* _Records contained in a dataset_
↓↓↓

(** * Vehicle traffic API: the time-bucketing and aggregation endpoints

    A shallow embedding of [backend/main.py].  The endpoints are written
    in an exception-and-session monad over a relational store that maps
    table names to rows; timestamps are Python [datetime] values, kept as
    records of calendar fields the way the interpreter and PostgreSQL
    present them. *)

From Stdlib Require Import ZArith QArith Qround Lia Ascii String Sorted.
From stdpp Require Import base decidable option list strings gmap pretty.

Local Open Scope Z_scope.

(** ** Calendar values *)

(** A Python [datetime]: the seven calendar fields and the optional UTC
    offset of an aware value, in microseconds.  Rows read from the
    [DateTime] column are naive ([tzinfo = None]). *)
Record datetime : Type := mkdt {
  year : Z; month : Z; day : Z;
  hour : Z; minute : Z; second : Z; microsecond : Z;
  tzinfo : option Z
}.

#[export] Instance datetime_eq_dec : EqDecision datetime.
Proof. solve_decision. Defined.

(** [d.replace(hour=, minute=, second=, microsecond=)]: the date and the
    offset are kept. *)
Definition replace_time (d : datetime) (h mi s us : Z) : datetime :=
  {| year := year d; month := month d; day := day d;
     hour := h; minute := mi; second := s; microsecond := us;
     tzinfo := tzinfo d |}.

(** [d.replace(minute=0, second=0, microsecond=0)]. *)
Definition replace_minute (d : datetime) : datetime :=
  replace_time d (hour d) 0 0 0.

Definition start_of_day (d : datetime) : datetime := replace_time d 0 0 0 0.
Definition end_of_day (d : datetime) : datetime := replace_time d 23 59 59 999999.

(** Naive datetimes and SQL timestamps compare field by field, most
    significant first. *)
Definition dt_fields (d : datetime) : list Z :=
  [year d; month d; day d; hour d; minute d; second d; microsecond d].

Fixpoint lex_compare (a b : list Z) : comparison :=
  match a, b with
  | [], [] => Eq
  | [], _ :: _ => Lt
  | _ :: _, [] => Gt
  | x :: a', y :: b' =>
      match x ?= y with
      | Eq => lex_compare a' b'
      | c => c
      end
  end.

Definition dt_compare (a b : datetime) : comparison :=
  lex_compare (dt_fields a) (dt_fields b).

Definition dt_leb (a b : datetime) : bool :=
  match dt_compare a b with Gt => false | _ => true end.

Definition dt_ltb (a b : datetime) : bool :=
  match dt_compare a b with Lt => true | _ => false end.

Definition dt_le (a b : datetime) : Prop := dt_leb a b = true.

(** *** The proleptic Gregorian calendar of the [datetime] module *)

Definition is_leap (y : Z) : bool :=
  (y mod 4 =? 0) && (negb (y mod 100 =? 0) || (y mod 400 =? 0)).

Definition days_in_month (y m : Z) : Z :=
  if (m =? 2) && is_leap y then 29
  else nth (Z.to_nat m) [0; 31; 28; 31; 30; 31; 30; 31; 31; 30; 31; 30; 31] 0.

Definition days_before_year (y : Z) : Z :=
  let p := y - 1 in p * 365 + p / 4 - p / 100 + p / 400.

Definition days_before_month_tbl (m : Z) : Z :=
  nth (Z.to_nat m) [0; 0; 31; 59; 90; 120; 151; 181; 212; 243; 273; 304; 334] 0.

↑↑↑
↓↓↓

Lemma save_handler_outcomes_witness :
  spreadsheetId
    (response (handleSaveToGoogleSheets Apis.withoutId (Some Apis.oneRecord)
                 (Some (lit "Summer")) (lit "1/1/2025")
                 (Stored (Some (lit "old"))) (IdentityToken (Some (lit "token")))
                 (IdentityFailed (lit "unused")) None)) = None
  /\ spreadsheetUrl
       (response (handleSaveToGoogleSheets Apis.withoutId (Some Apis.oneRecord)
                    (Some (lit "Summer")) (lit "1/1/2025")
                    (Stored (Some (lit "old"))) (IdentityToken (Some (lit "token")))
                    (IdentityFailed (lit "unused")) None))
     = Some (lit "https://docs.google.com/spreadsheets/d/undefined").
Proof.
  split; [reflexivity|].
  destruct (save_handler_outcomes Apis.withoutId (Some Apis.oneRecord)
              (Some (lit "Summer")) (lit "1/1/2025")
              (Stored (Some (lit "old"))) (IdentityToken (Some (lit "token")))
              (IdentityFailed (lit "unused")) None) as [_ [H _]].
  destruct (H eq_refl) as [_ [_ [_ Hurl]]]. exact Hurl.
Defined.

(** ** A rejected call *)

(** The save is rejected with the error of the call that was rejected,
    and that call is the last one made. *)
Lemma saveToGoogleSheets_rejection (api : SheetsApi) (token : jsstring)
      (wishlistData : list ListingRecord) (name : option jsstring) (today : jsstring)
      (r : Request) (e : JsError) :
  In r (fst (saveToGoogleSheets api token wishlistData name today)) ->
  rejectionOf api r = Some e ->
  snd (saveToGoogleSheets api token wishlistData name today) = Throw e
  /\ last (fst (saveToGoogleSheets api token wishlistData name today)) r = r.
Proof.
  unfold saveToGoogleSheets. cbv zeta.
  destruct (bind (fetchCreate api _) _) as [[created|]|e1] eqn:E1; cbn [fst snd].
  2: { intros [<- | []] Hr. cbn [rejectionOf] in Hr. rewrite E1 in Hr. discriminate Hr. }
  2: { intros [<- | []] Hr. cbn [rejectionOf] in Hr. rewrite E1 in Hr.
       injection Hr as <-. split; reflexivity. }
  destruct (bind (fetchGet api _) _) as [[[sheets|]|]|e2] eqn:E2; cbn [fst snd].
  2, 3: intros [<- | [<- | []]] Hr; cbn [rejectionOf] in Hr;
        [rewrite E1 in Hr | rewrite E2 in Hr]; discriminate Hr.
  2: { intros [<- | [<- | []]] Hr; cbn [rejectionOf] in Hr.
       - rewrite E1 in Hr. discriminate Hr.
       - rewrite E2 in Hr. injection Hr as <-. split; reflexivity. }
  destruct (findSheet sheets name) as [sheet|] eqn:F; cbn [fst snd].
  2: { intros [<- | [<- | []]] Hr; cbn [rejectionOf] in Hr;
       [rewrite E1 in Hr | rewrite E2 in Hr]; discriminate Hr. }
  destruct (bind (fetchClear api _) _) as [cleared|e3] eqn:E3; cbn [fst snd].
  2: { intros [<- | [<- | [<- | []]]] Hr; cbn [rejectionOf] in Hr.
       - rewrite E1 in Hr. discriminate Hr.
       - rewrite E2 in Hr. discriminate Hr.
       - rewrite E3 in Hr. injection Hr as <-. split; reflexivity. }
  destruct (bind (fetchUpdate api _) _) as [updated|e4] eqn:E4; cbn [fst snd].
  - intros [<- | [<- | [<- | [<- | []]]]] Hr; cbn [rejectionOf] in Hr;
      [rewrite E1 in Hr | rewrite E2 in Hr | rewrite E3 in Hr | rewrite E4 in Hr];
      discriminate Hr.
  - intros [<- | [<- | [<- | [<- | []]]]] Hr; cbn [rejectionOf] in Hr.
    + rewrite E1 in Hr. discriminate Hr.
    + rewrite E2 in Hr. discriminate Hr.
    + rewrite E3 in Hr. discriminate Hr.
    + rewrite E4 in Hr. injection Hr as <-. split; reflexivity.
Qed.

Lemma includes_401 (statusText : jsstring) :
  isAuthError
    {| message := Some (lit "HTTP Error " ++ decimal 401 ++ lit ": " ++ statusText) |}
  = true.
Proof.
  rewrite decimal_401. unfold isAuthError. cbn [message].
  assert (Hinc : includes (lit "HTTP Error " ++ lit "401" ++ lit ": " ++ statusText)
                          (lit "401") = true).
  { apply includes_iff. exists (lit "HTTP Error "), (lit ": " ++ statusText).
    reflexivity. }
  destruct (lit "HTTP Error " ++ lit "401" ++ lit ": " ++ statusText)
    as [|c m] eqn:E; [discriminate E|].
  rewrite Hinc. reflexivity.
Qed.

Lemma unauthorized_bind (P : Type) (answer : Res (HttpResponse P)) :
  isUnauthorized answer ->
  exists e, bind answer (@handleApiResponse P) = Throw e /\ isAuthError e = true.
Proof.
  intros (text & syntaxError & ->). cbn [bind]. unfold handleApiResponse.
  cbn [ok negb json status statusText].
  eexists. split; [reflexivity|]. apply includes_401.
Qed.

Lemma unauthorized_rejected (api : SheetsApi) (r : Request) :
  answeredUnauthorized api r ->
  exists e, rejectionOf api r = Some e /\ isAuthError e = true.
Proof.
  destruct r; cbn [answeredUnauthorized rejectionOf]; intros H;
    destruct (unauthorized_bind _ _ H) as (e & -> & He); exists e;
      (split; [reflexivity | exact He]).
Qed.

↑↑↑

* _EXERCISE BRIEF_
Reproduce, character for character, only the lines of the preceding data that start at the line with "(** ** Calendar values *)" and end at the line with "Definition dt_ltb (a", both included.

* _COMPLETED TASK_
(** ** Calendar values *)

(** A Python [datetime]: the seven calendar fields and the optional UTC
    offset of an aware value, in microseconds.  Rows read from the
    [DateTime] column are naive ([tzinfo = None]). *)
Record datetime : Type := mkdt {
  year : Z; month : Z; day : Z;
  hour : Z; minute : Z; second : Z; microsecond : Z;
  tzinfo : option Z
}.

#[export] Instance datetime_eq_dec : EqDecision datetime.
Proof. solve_decision. Defined.

(** [d.replace(hour=, minute=, second=, microsecond=)]: the date and the
    offset are kept. *)
Definition replace_time (d : datetime) (h mi s us : Z) : datetime :=
  {| year := year d; month := month d; day := day d;
     hour := h; minute := mi; second := s; microsecond := us;
     tzinfo := tzinfo d |}.

(** [d.replace(minute=0, second=0, microsecond=0)]. *)
Definition replace_minute (d : datetime) : datetime :=
  replace_time d (hour d) 0 0 0.

Definition start_of_day (d : datetime) : datetime := replace_time d 0 0 0 0.
Definition end_of_day (d : datetime) : datetime := replace_time d 23 59 59 999999.

(** Naive datetimes and SQL timestamps compare field by field, most
    significant first. *)
Definition dt_fields (d : datetime) : list Z :=
  [year d; month d; day d; hour d; minute d; second d; microsecond d].

Fixpoint lex_compare (a b : list Z) : comparison :=
  match a, b with
  | [], [] => Eq
  | [], _ :: _ => Lt
  | _ :: _, [] => Gt
  | x :: a', y :: b' =>
      match x ?= y with
      | Eq => lex_compare a' b'
      | c => c
      end
  end.

Definition dt_compare (a b : datetime) : comparison :=
  lex_compare (dt_fields a) (dt_fields b).

Definition dt_leb (a b : datetime) : bool :=
  match dt_compare a b with Gt => false | _ => true end.

Definition dt_ltb (a b : datetime) : bool :=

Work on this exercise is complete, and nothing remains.